### Data
━━━━━━━━━━━━━━━━

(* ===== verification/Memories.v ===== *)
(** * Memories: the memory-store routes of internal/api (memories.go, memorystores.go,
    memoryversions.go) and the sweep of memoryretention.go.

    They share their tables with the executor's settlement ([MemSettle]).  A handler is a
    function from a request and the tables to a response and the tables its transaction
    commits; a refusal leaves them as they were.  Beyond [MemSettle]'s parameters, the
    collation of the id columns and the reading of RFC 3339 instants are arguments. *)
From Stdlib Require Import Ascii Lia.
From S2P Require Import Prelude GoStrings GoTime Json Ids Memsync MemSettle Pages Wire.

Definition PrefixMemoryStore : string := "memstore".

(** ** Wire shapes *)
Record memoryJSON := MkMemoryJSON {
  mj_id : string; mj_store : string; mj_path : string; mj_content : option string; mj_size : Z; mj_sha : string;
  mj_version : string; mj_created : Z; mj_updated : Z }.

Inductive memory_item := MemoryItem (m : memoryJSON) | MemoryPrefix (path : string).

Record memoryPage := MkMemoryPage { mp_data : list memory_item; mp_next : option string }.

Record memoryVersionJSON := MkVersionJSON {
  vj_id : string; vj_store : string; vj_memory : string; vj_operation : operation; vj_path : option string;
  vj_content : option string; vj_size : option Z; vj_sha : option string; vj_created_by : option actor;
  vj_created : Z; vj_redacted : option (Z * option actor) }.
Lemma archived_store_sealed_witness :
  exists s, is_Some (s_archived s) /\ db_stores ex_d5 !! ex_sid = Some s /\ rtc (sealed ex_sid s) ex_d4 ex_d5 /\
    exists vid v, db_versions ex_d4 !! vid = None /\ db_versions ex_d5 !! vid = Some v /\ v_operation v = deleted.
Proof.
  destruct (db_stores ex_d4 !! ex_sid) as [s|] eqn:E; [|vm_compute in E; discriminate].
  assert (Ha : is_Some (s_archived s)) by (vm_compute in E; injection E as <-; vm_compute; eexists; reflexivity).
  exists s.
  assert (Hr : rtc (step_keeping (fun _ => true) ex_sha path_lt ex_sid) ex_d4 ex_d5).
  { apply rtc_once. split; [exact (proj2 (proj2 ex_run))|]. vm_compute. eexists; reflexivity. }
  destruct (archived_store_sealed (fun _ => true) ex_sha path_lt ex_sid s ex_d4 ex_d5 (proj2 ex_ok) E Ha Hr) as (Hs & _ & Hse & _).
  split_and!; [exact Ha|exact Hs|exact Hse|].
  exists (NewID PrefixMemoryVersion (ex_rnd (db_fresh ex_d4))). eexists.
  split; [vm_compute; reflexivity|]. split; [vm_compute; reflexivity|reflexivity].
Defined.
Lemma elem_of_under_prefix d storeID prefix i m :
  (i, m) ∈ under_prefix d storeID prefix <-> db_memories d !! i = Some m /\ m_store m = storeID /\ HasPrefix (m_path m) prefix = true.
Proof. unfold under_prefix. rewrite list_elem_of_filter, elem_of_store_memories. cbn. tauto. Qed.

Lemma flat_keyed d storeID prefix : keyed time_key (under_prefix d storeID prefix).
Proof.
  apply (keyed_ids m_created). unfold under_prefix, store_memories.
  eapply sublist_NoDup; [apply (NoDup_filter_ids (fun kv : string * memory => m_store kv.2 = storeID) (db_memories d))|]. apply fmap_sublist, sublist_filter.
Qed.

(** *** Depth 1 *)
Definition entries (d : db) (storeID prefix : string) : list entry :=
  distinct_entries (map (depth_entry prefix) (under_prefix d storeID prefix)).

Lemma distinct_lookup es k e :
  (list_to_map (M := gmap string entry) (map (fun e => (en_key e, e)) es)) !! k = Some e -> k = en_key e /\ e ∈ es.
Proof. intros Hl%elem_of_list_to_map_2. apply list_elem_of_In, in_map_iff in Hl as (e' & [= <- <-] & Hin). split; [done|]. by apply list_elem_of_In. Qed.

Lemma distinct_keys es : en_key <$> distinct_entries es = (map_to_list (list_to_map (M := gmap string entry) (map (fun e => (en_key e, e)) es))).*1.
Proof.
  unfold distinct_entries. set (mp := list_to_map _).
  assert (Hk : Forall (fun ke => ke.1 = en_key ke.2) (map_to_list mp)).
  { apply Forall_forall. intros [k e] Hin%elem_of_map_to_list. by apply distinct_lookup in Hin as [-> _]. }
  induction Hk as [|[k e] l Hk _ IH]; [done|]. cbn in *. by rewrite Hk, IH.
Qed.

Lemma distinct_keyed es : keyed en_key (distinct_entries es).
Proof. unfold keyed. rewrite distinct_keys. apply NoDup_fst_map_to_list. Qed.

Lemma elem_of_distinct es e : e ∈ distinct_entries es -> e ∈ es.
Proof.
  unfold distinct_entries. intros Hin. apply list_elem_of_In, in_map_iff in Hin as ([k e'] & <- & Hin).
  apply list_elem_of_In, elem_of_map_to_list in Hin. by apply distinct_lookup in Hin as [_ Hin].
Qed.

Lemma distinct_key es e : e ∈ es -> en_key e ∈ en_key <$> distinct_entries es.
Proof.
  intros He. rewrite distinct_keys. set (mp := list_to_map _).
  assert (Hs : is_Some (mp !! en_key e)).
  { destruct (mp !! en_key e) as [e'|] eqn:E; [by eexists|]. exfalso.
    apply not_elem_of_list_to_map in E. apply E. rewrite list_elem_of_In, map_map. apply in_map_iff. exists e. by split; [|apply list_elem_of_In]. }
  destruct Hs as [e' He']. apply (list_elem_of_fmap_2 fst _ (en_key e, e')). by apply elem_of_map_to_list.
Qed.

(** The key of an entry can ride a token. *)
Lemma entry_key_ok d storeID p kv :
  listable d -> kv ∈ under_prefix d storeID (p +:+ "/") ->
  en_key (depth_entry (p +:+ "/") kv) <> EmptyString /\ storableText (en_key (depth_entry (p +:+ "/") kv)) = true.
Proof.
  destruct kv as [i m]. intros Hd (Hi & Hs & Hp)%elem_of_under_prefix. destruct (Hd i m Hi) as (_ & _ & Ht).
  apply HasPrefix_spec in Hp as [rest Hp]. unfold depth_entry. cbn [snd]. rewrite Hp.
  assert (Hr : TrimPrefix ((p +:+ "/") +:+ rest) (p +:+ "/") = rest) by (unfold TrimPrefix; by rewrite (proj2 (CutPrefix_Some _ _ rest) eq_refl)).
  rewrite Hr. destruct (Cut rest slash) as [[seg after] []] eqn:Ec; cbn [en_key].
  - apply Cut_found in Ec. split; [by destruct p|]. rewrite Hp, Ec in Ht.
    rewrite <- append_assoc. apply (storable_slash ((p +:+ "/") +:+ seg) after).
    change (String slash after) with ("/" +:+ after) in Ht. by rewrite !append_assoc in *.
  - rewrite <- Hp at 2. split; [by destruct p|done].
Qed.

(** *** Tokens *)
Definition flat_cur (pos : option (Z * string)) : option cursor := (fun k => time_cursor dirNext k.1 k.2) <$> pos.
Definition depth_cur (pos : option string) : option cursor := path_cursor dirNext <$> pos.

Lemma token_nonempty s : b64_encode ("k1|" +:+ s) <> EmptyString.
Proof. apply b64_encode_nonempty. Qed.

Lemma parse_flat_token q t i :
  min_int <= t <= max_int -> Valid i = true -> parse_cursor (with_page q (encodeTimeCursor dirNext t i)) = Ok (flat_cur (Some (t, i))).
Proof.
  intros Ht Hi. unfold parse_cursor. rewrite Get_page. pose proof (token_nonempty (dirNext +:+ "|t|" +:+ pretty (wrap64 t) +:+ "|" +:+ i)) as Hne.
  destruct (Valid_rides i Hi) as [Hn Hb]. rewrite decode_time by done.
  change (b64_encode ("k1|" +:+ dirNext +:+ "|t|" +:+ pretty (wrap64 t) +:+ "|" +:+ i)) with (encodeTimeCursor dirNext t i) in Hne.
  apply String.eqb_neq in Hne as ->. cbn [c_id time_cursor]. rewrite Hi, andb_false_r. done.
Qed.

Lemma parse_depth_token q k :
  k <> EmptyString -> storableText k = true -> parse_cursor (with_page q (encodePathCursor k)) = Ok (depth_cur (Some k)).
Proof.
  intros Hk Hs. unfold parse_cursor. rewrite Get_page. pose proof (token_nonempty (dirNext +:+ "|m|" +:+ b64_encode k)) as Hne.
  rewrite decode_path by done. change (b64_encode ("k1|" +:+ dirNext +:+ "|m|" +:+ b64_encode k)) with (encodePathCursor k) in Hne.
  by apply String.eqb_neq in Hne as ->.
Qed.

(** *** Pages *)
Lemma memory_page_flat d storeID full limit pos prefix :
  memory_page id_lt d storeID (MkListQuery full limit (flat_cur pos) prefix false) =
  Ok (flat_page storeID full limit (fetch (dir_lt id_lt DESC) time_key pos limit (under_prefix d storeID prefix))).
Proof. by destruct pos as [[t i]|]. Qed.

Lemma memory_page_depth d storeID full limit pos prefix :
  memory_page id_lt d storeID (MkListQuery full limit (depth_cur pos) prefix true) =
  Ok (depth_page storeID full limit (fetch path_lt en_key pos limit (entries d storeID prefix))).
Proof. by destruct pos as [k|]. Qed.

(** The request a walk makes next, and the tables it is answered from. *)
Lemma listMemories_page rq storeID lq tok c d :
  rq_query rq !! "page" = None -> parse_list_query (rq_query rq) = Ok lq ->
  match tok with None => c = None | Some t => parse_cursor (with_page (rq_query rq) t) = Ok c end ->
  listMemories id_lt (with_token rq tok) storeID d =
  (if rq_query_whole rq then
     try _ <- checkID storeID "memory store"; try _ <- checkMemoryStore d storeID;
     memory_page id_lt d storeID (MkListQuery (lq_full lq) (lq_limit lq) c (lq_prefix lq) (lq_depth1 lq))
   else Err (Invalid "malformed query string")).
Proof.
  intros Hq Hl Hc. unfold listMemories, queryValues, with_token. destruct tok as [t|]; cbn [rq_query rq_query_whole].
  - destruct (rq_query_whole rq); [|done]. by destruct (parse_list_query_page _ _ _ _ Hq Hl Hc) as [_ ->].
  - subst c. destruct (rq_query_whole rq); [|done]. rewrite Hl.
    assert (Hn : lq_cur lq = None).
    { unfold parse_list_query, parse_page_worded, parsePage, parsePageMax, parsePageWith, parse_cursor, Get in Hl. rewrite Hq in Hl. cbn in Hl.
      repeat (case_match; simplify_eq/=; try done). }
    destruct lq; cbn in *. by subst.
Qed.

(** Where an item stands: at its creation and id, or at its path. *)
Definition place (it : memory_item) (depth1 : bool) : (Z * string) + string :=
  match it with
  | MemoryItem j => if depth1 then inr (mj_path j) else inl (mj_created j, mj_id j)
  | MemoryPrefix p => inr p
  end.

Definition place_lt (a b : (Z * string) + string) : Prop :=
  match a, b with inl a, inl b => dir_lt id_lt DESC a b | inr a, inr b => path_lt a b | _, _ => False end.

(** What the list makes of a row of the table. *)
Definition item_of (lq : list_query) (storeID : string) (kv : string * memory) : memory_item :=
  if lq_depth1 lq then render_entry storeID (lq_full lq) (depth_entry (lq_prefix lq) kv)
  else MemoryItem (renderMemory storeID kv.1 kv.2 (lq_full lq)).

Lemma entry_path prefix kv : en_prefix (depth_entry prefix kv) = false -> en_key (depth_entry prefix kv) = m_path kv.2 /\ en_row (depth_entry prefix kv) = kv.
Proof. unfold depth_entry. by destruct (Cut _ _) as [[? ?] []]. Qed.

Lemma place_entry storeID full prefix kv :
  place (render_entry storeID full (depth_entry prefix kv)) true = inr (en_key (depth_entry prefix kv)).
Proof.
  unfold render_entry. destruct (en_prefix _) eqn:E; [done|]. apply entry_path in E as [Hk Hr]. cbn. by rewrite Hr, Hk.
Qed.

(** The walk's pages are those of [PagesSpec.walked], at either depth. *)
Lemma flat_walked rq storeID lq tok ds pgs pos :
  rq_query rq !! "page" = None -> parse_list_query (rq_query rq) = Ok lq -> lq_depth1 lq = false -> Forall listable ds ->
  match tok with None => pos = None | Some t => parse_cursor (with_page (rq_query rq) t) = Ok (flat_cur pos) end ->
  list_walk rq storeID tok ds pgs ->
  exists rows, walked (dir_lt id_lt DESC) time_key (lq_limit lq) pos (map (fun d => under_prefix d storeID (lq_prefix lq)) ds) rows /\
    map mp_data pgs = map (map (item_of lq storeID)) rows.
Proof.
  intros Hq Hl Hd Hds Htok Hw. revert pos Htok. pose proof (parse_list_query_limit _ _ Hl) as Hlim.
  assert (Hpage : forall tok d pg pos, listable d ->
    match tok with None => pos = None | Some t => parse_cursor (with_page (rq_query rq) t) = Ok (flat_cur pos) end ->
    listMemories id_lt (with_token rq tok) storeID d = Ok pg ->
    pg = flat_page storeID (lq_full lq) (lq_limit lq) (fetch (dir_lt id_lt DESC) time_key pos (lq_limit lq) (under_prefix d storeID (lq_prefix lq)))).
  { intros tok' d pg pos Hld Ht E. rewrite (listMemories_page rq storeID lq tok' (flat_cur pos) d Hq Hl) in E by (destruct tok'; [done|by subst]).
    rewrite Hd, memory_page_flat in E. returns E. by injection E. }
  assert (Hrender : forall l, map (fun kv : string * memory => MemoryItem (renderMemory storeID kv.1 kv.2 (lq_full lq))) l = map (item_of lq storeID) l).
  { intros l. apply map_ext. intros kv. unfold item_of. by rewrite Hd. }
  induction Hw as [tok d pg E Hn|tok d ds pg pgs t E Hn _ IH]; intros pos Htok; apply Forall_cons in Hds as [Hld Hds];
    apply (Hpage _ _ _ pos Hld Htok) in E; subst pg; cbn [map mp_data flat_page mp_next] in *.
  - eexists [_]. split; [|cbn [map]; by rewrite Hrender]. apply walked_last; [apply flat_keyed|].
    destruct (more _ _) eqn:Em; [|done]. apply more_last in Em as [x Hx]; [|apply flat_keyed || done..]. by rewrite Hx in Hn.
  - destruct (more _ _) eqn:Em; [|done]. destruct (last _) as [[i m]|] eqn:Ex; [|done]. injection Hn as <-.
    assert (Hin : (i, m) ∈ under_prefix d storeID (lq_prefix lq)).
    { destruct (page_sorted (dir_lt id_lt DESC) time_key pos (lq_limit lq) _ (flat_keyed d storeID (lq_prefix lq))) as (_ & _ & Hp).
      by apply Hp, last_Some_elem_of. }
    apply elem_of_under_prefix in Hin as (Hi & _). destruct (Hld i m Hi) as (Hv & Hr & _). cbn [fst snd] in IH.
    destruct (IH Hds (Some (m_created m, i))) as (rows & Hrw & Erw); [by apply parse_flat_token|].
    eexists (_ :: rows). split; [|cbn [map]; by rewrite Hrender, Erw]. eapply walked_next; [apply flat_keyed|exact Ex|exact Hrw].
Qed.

━━━━━━━━━━━━━━━━

### Description of the task
Above are records; repeat only the lines starting at the line with "memory_page id_lt d storeID (MkListQuery full limit (flat_cur" and ending at the line with "match tok with None => c", exactly as they appear, both included.

### Written solution
  memory_page id_lt d storeID (MkListQuery full limit (flat_cur pos) prefix false) =
  Ok (flat_page storeID full limit (fetch (dir_lt id_lt DESC) time_key pos limit (under_prefix d storeID prefix))).
Proof. by destruct pos as [[t i]|]. Qed.

Lemma memory_page_depth d storeID full limit pos prefix :
  memory_page id_lt d storeID (MkListQuery full limit (depth_cur pos) prefix true) =
  Ok (depth_page storeID full limit (fetch path_lt en_key pos limit (entries d storeID prefix))).
Proof. by destruct pos as [k|]. Qed.

(** The request a walk makes next, and the tables it is answered from. *)
Lemma listMemories_page rq storeID lq tok c d :
  rq_query rq !! "page" = None -> parse_list_query (rq_query rq) = Ok lq ->
  match tok with None => c = None | Some t => parse_cursor (with_page (rq_query rq) t) = Ok c end ->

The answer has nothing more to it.